-- Provided data follows --

Lemma start_cb_summary adm E vid w : step_summary adm w (start_cb E vid w).2.
Proof.
  destruct (vps (data w) !! vid) as [v|] eqn:Hv.
  - destruct (start_cb_cases E vid v w Hv)
      as [[_ ->]|[(_ & _ & ->)|(_ & port & b & msg & fs & evs & k & _ & _ & _ & _ & _ & ->)]].
    + apply summary_saved. constructor. auto with host.
    + apply summary_host_step.
    + cbv zeta. destruct b; [|apply summary_host_step].
      apply summary_saved. constructor. auto with host.
  - rewrite start_cb_detached by done. apply summary_same.
Qed.

Lemma stop_cb_summary adm E vid w : step_summary adm w (stop_cb E vid w).2.
Proof.
  destruct (vps (data w) !! vid) as [v|] eqn:Hv.
  - rewrite (stop_cb_eq E vid v) by done.
    apply summary_saved. constructor. auto with host.
  - rewrite stop_cb_detached by done. apply summary_same.
Qed.

Lemma restart_cb_summary adm E vid w : step_summary adm w (restart_cb E vid w).2.
Proof.
  rewrite restart_cb_world.
  destruct (vps (data w) !! vid) as [v|] eqn:Hv.
  - rewrite (stop_cb_eq E vid v) by done. cbn [snd].
    set (w1 := saved w _ _ _ _).
    assert (Hv1 : vps (data w1) !! vid = Some (with_status Stopped v)).
    { subst w1. cbn [saved data alter_vm vps]. by rewrite lookup_alter_eq, Hv. }
    destruct (start_cb_cases E vid _ w1 Hv1)
      as [[_ ->]|[(_ & _ & ->)|(_ & port & b & msg & fs & evs & k & _ & _ & _ & _ & _ & ->)]].
    + split; [|by right]. subst w1. unfold saved, alter_vm. cbn [data vps admins snd].
      rewrite alter_alter_eq.
      apply (step_alter _ _ (with_status Running ∘ with_status Stopped) vid).
      apply same_identity_compose; auto with host.
    + split; [|by right]. subst w1. cbn [saved host_step data snd].
      constructor. auto with host.
    + cbv zeta. destruct b.
      * split; [|by right]. subst w1. unfold saved, alter_vm. cbn [data vps admins snd].
        rewrite alter_alter_eq.
        apply (step_alter _ _ (with_status Running ∘ with_status Stopped) vid).
        apply same_identity_compose; auto with host.
      * split; [|by right]. subst w1. cbn [saved host_step data snd].
        constructor. auto with host.
  - rewrite stop_cb_detached by done. cbn [snd].
    rewrite start_cb_detached by done. apply summary_same.
Qed.
(** With any logger, [fetchWellKnownWebAuthn] of the logging version
    returns the body that the plain one returns, throws where the plain
    one throws, and stays pending where the plain one does. *)
Lemma fetchWellKnownWebAuthn_runs (domain : string) :
  Logged.yields P (Logged.fetchWellKnownWebAuthn env rt domain logger)
    (Logged.agrees (fetchWellKnownWebAuthn env domain)).
Proof.
  unfold Logged.fetchWellKnownWebAuthn, fetchWellKnownWebAuthn.
  change (Logged.call _) with log.
  set (d := if negb (JS.startsWith domain "https://")
               && negb (JS.startsWith domain "http://")
            then "https://" +:+ domain else domain).
  eapply (yields_bind_ret _ _ _ d).
  { subst d. destruct (_ && _); [logs|]; apply yields_ret. }
  destruct (URL_new env d) as [u|].
  2:{ eapply yields_weaken.
      - apply yields_bind_thr.
        eapply yields_try_thr; [logs; apply yields_throw | logs; apply yields_throw].
      - by intros o <-. }
  eapply yields_bind_ret.
  { apply yields_try_ret. logs. apply yields_ret. }
  cbv beta iota zeta. logs.
  set (url := protocol u +:+ "//" +:+ hostname u +:+ CONSTANTS.WELL_KNOWN_PATH).
  (* whatever the body of the [try] throws, the handler throws *)
  assert (∀ e, Logged.yields P
                 (if Logged.isAbortError rt e
                  then _ ← log ("Request timed out after "
                                +:+ numberToString CONSTANTS.TIMEOUT +:+ "ms") None;
                       Logged.throw (A:=string) (Logged.mkError rt "Request timeout")
                  else _ ← log "Fetch error" (Some e); Logged.throw e)
                 (λ o, ∃ x, o = Logged.Thr x)) as Hhandler.
  { intros e. destruct (Logged.isAbortError rt e); logs;
      (eapply yields_weaken; [apply yields_throw | by eauto]). }
  assert (∀ (body : Logged.M string) e,
            Logged.yields P body (eq (Logged.Thr e)) →
            ∀ err, Logged.yields P
                     (Logged.try_catchM body
                        (λ error,
                           if Logged.isAbortError rt error
                           then _ ← log ("Request timed out after "
                                         +:+ numberToString CONSTANTS.TIMEOUT
                                         +:+ "ms") None;
                                Logged.throw (Logged.mkError rt "Request timeout")
                           else _ ← log "Fetch error" (Some error);
                                Logged.throw error))
                     (Logged.agrees (Throw err))) as Hthrows.
  { intros body e Hbody err. eapply yields_try_thr; [done|].
    eapply yields_weaken; [apply Hhandler|]. by intros o [x ->]. }
  destruct (fetch env url) as [r|r| |]; [| |eapply Hthrows; exec..].
  2:{ (* the body never arrives *)
      rewrite bind_ret_l. cbv beta iota.
      destruct (negb (ok r)); [eapply Hthrows; exec|].
      assert (∀ header : Logged.M unit,
                Logged.yields P header (eq (Logged.Ret tt)) →
                Logged.yields P
                  (Logged.try_catchM
                     (_ ← log ("Received response: HTTP "
                               +:+ numberToString (status r) +:+ " "
                               +:+ Logged.statusText rt r) None;
                      _ ← mret ();
                      _ ← header;
                      body ← Logged.hang;
                      let len := Z.of_nat (String.length body) in
                      _ ← log ("Received response body: " +:+ numberToString len
                               +:+ " bytes") None;
                      if len >? CONSTANTS.MAX_BODY_SIZE
                      then
                        let errorMsg := "Response too large: "
                                        +:+ numberToString len +:+ " bytes" in
                        _ ← log errorMsg None;
                        Logged.throw (Logged.mkError rt errorMsg)
                      else mret body)
                     (λ error,
                        if Logged.isAbortError rt error
                        then _ ← log ("Request timed out after "
                                      +:+ numberToString CONSTANTS.TIMEOUT
                                      +:+ "ms") None;
                             Logged.throw (Logged.mkError rt "Request timeout")
                        else _ ← log "Fetch error" (Some error);
                             Logged.throw error))
                  (Logged.agrees (A:=string) Pending)) as Hstalls.
      { intros header Hheader. eapply yields_weaken.
        - apply yields_try_hang. exec. eapply yields_bind_ret; [done|].
          apply yields_bind_hang, yields_hang.
        - by intros o <-. }
      destruct (content_length r) as [cl|]; [|apply Hstalls; exec].
      destruct (JS.truthy cl); [|apply Hstalls; exec].
      destruct (JS.parseInt cl) as [n|]; [|apply Hstalls; exec].
      destruct (n >? CONSTANTS.MAX_BODY_SIZE); [|apply Hstalls; exec].
      eapply Hthrows. exec. }
  rewrite bind_ret_l. cbv beta iota.
  destruct (negb (ok r)); [eapply Hthrows; exec|].
  assert (∀ t, text r = Some t →
               (Z.of_nat (String.length t) >? CONSTANTS.MAX_BODY_SIZE) = false →
               Logged.yields P
                 (body ← mret t;
                  (let len := Z.of_nat (String.length body) in
                   _ ← log ("Received response body: " +:+ numberToString len
                            +:+ " bytes") None;
                   if len >? CONSTANTS.MAX_BODY_SIZE
                   then
                     let errorMsg := "Response too large: " +:+ numberToString len
                                     +:+ " bytes" in
                     _ ← log errorMsg None;
                     Logged.throw (Logged.mkError rt errorMsg)
                   else mret body))
                 (eq (Logged.Ret t))) as Hsmall.
  { intros t _ Hbig. exec. rewrite Hbig. exec. }
  assert (∀ t, text r = Some t →
               (Z.of_nat (String.length t) >? CONSTANTS.MAX_BODY_SIZE) = true →
               ∃ e, Logged.yields P
                 (body ← mret t;
                  (let len := Z.of_nat (String.length body) in
                   _ ← log ("Received response body: " +:+ numberToString len
                            +:+ " bytes") None;
                   if len >? CONSTANTS.MAX_BODY_SIZE
                   then
                     let errorMsg := "Response too large: " +:+ numberToString len
                                     +:+ " bytes" in
                     _ ← log errorMsg None;
                     Logged.throw (Logged.mkError rt errorMsg)
                   else mret body))
                 (eq (Logged.Thr (A:=string) e))) as Hlarge.
  { intros t _ Hbig. eexists. exec. rewrite Hbig. exec. }
  assert (∀ header : Logged.M unit,
            Logged.yields P header (eq (Logged.Ret tt)) →
            Logged.yields P
              (Logged.try_catchM
                 (_ ← log ("Received response: HTTP "
                           +:+ numberToString (status r) +:+ " "
                           +:+ Logged.statusText rt r) None;
                  _ ← mret ();
                  _ ← header;
                  body ← match text r with
                         | Some t => mret t
                         | None => Logged.throw (Logged.text_rejected rt r)
                         end;
                  let len := Z.of_nat (String.length body) in
                  _ ← log ("Received response body: " +:+ numberToString len
                           +:+ " bytes") None;
                  if len >? CONSTANTS.MAX_BODY_SIZE
                  then
                    let errorMsg := "Response too large: " +:+ numberToString len
                                    +:+ " bytes" in
                    _ ← log errorMsg None;
                    Logged.throw (Logged.mkError rt errorMsg)
                  else mret body)
                 (λ error,
                    if Logged.isAbortError rt error
                    then _ ← log ("Request timed out after "
                                  +:+ numberToString CONSTANTS.TIMEOUT
                                  +:+ "ms") None;
                         Logged.throw (Logged.mkError rt "Request timeout")
                    else _ ← log "Fetch error" (Some error);
                         Logged.throw error))
              (Logged.agrees
                 match text r with
                 | Some body =>
                     if Z.of_nat (String.length body) >? CONSTANTS.MAX_BODY_SIZE
                     then Throw (ResponseTooLarge (Z.of_nat (String.length body)))
                     else Return body
                 | None => Throw NetworkError
                 end)) as Hrest.
  { intros header Hheader.
    destruct (text r) as [t|] eqn:Ht.
    2:{ eapply Hthrows. exec. eapply yields_bind_ret; [done|]. exec. }
    destruct (Z.of_nat (String.length t) >? CONSTANTS.MAX_BODY_SIZE) eqn:Hbig.
    - destruct (Hlarge t eq_refl Hbig) as [e He].
      eapply Hthrows. exec. eapply yields_bind_ret; [done|]. apply He.
    - eapply yields_weaken.
      + apply yields_try_ret. exec. eapply yields_bind_ret; [done|].
        by apply Hsmall.
      + by intros o <-. }
  destruct (content_length r) as [cl|]; [|apply Hrest; exec].
  destruct (JS.truthy cl); [|apply Hrest; exec].
  destruct (JS.parseInt cl) as [n|]; [|apply Hrest; exec].
  destruct (n >? CONSTANTS.MAX_BODY_SIZE); [|apply Hrest; exec].
  eapply Hthrows. exec.
Qed.
Lemma set_if_lookup_eq k o (d : gmap string json) :
  set_if k o d !! k = match o with Some v => Some v | None => d !! k end.
Proof. destruct o as [v|]; [apply lookup_insert_eq | reflexivity]. Qed.

Lemma has_website_convert place :
  has_website (_convert_place_to_dict place) = website_present place.
Proof.
  unfold has_website, dict_get, _convert_place_to_dict, website_present. cbv zeta.
  rewrite !(set_if_lookup_ne _ _ _ "website_uri") by discriminate.
  rewrite !(set_if_lookup_ne _ _ _ "websiteUri") by discriminate.
  rewrite set_if_lookup_eq.
  rewrite !(set_if_lookup_ne _ _ _ "websiteUri") by discriminate.
  rewrite !lookup_empty.
  destruct (p_website_uri place) as [uri|]; simpl; [apply orb_false_r | reflexivity].
Qed.

Lemma filter_fmap_comm {A B} (f : A -> B) (keep : B -> bool) (l : list A) :
  List.filter keep (f <$> l) = f <$> List.filter (fun x => keep (f x)) l.
Proof.
  induction l as [|x l IH]; [reflexivity|].
  rewrite fmap_cons. cbn [List.filter].
  destruct (keep (f x)); [rewrite fmap_cons|]; rewrite IH; reflexivity.
Qed.

(** X1. A cell search makes at least one and at most three provider
    calls, whatever the provider answers, and leaves the disk alone. *)
Theorem search_call_budget `{Provider}
    (types : list string) (cell : GridCell) (w : World) :
  (api_calls w + 1 <= api_calls (search_by_type_async types cell w).2
   <= api_calls w + 3)%nat /\
  disk (search_by_type_async types cell w).2 = disk w.
Proof.
  split; [|apply search_by_type_async_disk].
  unfold search_by_type_async.
  destruct (search_pages_api_calls max_pages (first_request types cell) [] w)
    as [Hup Hlow].
  unfold max_pages in *. change (Nat.min 1 3) with 1%nat in Hlow. lia.
Qed.
(** A loop whose body sends one request each time it runs either returns
    one result per item, or stops at the first item whose body throws. *)
Lemma forEachMethod_requests {A B} (body : A → @Method number B) (items : list A) :
  (∀ item w, length (requests (body item w).2) = S (length (requests w))) →
  ∀ w,
    match (forEachMethod body items w).1 with
    | Returned results =>
        length results = length items
        ∧ length (requests (forEachMethod body items w).2)
          = length (requests w) + length items
    | Thrown e =>
        ∃ i item before wi,
          items !! i = Some item
          ∧ forEachMethod body (take i items) w = (Returned before, wi)
          ∧ body item wi = (Thrown e, (forEachMethod body items w).2)
          ∧ length (requests (forEachMethod body items w).2)
            = length (requests w) + S i
    end.
Proof.
  intros Hone. induction items as [|item items IH]; intros w.
  - simpl. split; [done|lia].
  - cbn [forEachMethod].
    pose proof (Hone item w) as Hsent.
    destruct (body item w) as [[b|e] w1] eqn:Hbody; cbn [snd] in Hsent.
    + specialize (IH w1).
      destruct (forEachMethod body items w1) as [[bs|e] w2] eqn:Hrest; cbn [fst snd] in *.
      * destruct IH as [Hlen Hreq]. simpl. split; [by rewrite Hlen | lia].
      * destruct IH as (i & item' & before & wi & Hi & Hbefore & Hthrow & Hreq).
        exists (S i), item', (b :: before), wi.
        split_and!; [done| |done|lia].
        cbn [take forEachMethod]. by rewrite Hbody, Hbefore.
    + cbn [fst snd]. exists 0, item, [], w. split_and!; [done|done|done|lia].
Qed.

Lemma deleteOne_sends_one this id w :
  requests (deleteOne showNumber service this id w).2
  = requests w ++ [deleteRequest showNumber this id].
Proof.
  unfold deleteOne.
  destruct (fetch_delete service _ _) as [status|e]; [|done].
  by case_bool_decide.
Qed.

-- Provided data concluded --

*Exercise aim*
From the line that has "destruct (start_cb_cases E vid _ w1 Hv1)" through the line that has "returns the body", copy every line exactly as it appears above, and leave out all others.

*Result of the task*
    destruct (start_cb_cases E vid _ w1 Hv1)
      as [[_ ->]|[(_ & _ & ->)|(_ & port & b & msg & fs & evs & k & _ & _ & _ & _ & _ & ->)]].
    + split; [|by right]. subst w1. unfold saved, alter_vm. cbn [data vps admins snd].
      rewrite alter_alter_eq.
      apply (step_alter _ _ (with_status Running ∘ with_status Stopped) vid).
      apply same_identity_compose; auto with host.
    + split; [|by right]. subst w1. cbn [saved host_step data snd].
      constructor. auto with host.
    + cbv zeta. destruct b.
      * split; [|by right]. subst w1. unfold saved, alter_vm. cbn [data vps admins snd].
        rewrite alter_alter_eq.
        apply (step_alter _ _ (with_status Running ∘ with_status Stopped) vid).
        apply same_identity_compose; auto with host.
      * split; [|by right]. subst w1. cbn [saved host_step data snd].
        constructor. auto with host.
  - rewrite stop_cb_detached by done. cbn [snd].
    rewrite start_cb_detached by done. apply summary_same.
Qed.
(** With any logger, [fetchWellKnownWebAuthn] of the logging version
    returns the body that the plain one returns, throws where the plain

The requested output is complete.